A AICIB promove a capacitação dos Centros de Investigação Clínica (CIC) em ensaios clínicos de qualquer fase, da fase I à fase IV. Porque, como referi, esta investigação clínica pressupõe a interação com pessoas, quer saudáveis, quer com uma determinada patologia. Por exemplo, nos ensaios da fase I, temos, maioritariamente, indivíduos saudáveis. Normalmente, esses ensaios correm bem, mas, por vezes, isso não acontece. Por isso, existe a necessidade de termos os ensaios desta fase incluídos em instituições de saúde, capazes de prestar um serviço imediato nos casos em que o ensaio não corre tão bem quanto estava preconizado. Desse modo, é assegurada a existência de recursos humanos capacitados que, por sua vez, asseguram que aquele ensaio decorre dentro das regras estipuladas e com a qualidade necessária.


Falta-nos então abordar o quarto eixo de atividade da AICIB.
Exato, o quarto eixo dedica-se à implementação de tecnologias que permitam o tratamento de dados. Os dados em saúde são de uma riqueza enorme. Se pensarmos nos dados em saúde que existem e se pensarmos em investigação clínica, há aí um manancial de informação que está, claramente, subaproveitado.

É necessário que exista a possibilidade de termos esses dados organizados de forma a poderem ser utilizados na investigação clínica, obviamente que devidamente anonimizados e com todo o respeito pelas regras inerentes à sua utilização. Digamos que esses dados não devem ser mantidos num repositório morto, devendo, antes, ser estruturados e existir uma interoperabilidade dos vários sistemas de registo de dados existentes no sistema nacional de saúde.

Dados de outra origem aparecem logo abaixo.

(** * camera-layer-library: layer registry, frame clock, composition and
      interaction routing

    A shallow embedding of the TypeScript sources
      - src/types/index.ts            (data model)
      - src/utils/layerContext.ts     (bounding-box geometry)
      - src/hooks/useLayer.ts         (layer registry)
      - src/hooks/useFrameProcessor.ts (frame clock)
      - src/components/Cam            (composition pipeline, pointer handlers)
    followed by the properties established about them.

    Conventions of the embedding.
      - A JavaScript [number] is modelled twice.  Where a statement only
        compares given numbers, or relates the code's functions to one
        another, it is an exact rational ([Q]), and [/] and [%] produce a
        [jsnum], which has the infinities and NaN.  Where a statement is
        about what the arithmetic itself returns (the hit test against a
        computed edge, areas and their quotient, the frame clock), it is
        an IEEE 754 binary64 number with correctly rounded operations
        (modules [Binary64] and [IEEE]).
      - A callback supplied by the host (a layer's [onFrame], [render], ...)
        is known by how it completes, [Returns] or [Throws]; every call is
        recorded as an [event] of the trace.
      - Code that performs calls in sequence and can be interrupted by an
        exception is written in the trace-and-exception monad [Eff]. *)

From Stdlib Require Import QArith Qround Qminmax Lqa Lia ZArith.
From Stdlib Require Import List String Bool Permutation Sorted.
From Stdlib Require SpecFloat.
Import ListNotations.

Local Open Scope Q_scope.
Lemma tidy_answer_disk (answers : list string) (level : nat) (w w' : world)
    (r : string) :
  tidy_answer answers level w = (Returns r, w') → disk w' = disk w.
Proof.
  intros E.
  destruct (mnemonic_loop_spec answers [] _ w mnemonic_inv_init)
    as [(k & wd & ini & _ & _ & _ & E')|(st & E' & Hinv)]; simpl in E'.
  { unfold tidy_answer in E. rewrite (bind_exits _ _ _ _ _ E') in E.
    discriminate. }
  unfold tidy_answer in E. rewrite (bind_returns _ _ _ _ _ E') in E.
  unfold read_answer in E. destruct (prompt_text st); [|discriminate].
  apply bind_inversion in E as (line & w1 & Hline & E).
  unfold input in Hline.
  destruct (stdin w); [discriminate|]. injection Hline as <- <-.
  destruct (Str.lower (Str.strip _)) as [|a0 tl];
    [now injection E as _ <-|].
  destruct (negb _); [now injection E as _ <-|].
  clear -E. revert E.
  generalize (String a0 tl) at 1 as answer. generalize 0 as index.
  generalize (initialism st) at 1 as rest.
  induction rest as [|c rest IH]; intros index answer; simpl.
  - now intros [= _ <-].
  - destruct answer as [|b0 ?]; [discriminate|].
    destruct (Ascii.eqb c b0); [|apply IH].
    destruct (answers !! index); [apply IH | discriminate].
Qed.

Lemma decide_difference_keeps (path section option : string)
    (st : walk) (answer : string) (w w' : world) (t : turn) :
  decide_difference path section option st answer w = (Returns t, w') →
  sub_config (user_config (turn_state t)) (user_config st)
  ∧ other_files_kept path w w'.
Proof.
  unfold decide_difference.
  cbn [default_config user_config section_index section_indices
       option_index option_indices].
  destruct (String.eqb answer "default").
  { intros (? & ? & Hw & E)%bind_inversion. inversion E; subst. simpl.
    split; [apply sub_config_remove_option|].
    eapply write_config_other_files; eassumption. }
  destruct (String.eqb answer "back").
  { destruct (pop (option_indices st)) as [[index indices]|];
      intros E; inversion E; subst; simpl;
      (split; [apply sub_config_refl | now apply other_files_kept_disk]). }
  destruct (String.eqb answer "quit"); intros E; inversion E; subst; simpl;
    (split; [apply sub_config_refl | now apply other_files_kept_disk]).
Qed.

Este recurso aos dados clínicos estruturados é importante para o País, mas é também uma preocupação a nível europeu. Aliás, no início de junho, e no âmbito da Presidência Portuguesa da União Europeia, vai existir, precisamente, uma iniciativa dedicada a estas questões associadas à ciência dos dados e à interoperabilidade dos sistemas de registo.

Gostaríamos de conseguir ter uma estruturação e organização dos dados clínicos numa perspetiva de big data, mas, para isso, é necessária, evidentemente, uma interação com a Direção-Geral da Saúde (DGS) e com os próprios SPMS [Serviços Partilhados do Ministério da Saúde]. É uma ação que tem de se ir fazendo. Está prevista a aplicação do regulamento europeu de proteção de dados ainda este ano, embora tenhamos sempre de contar com as especificidades dos diversos países. Mas o facto é que, neste momento, temos, a nível nacional, ferramentas, institutos e investigadores da área da Inteligência Artificial que nos permitem ter uma capacidade de ajudar e construir parcerias ativas na construção destas bases de dados estruturadas capazes de ser utilizadas na criação de novo conhecimento, útil não só para a investigação em saúde, como também para os serviços de saúde e para a sociedade como um todo. O que é preciso é quebrar fronteiras, juntar e articular estes diferentes interlocutores com competências complementares.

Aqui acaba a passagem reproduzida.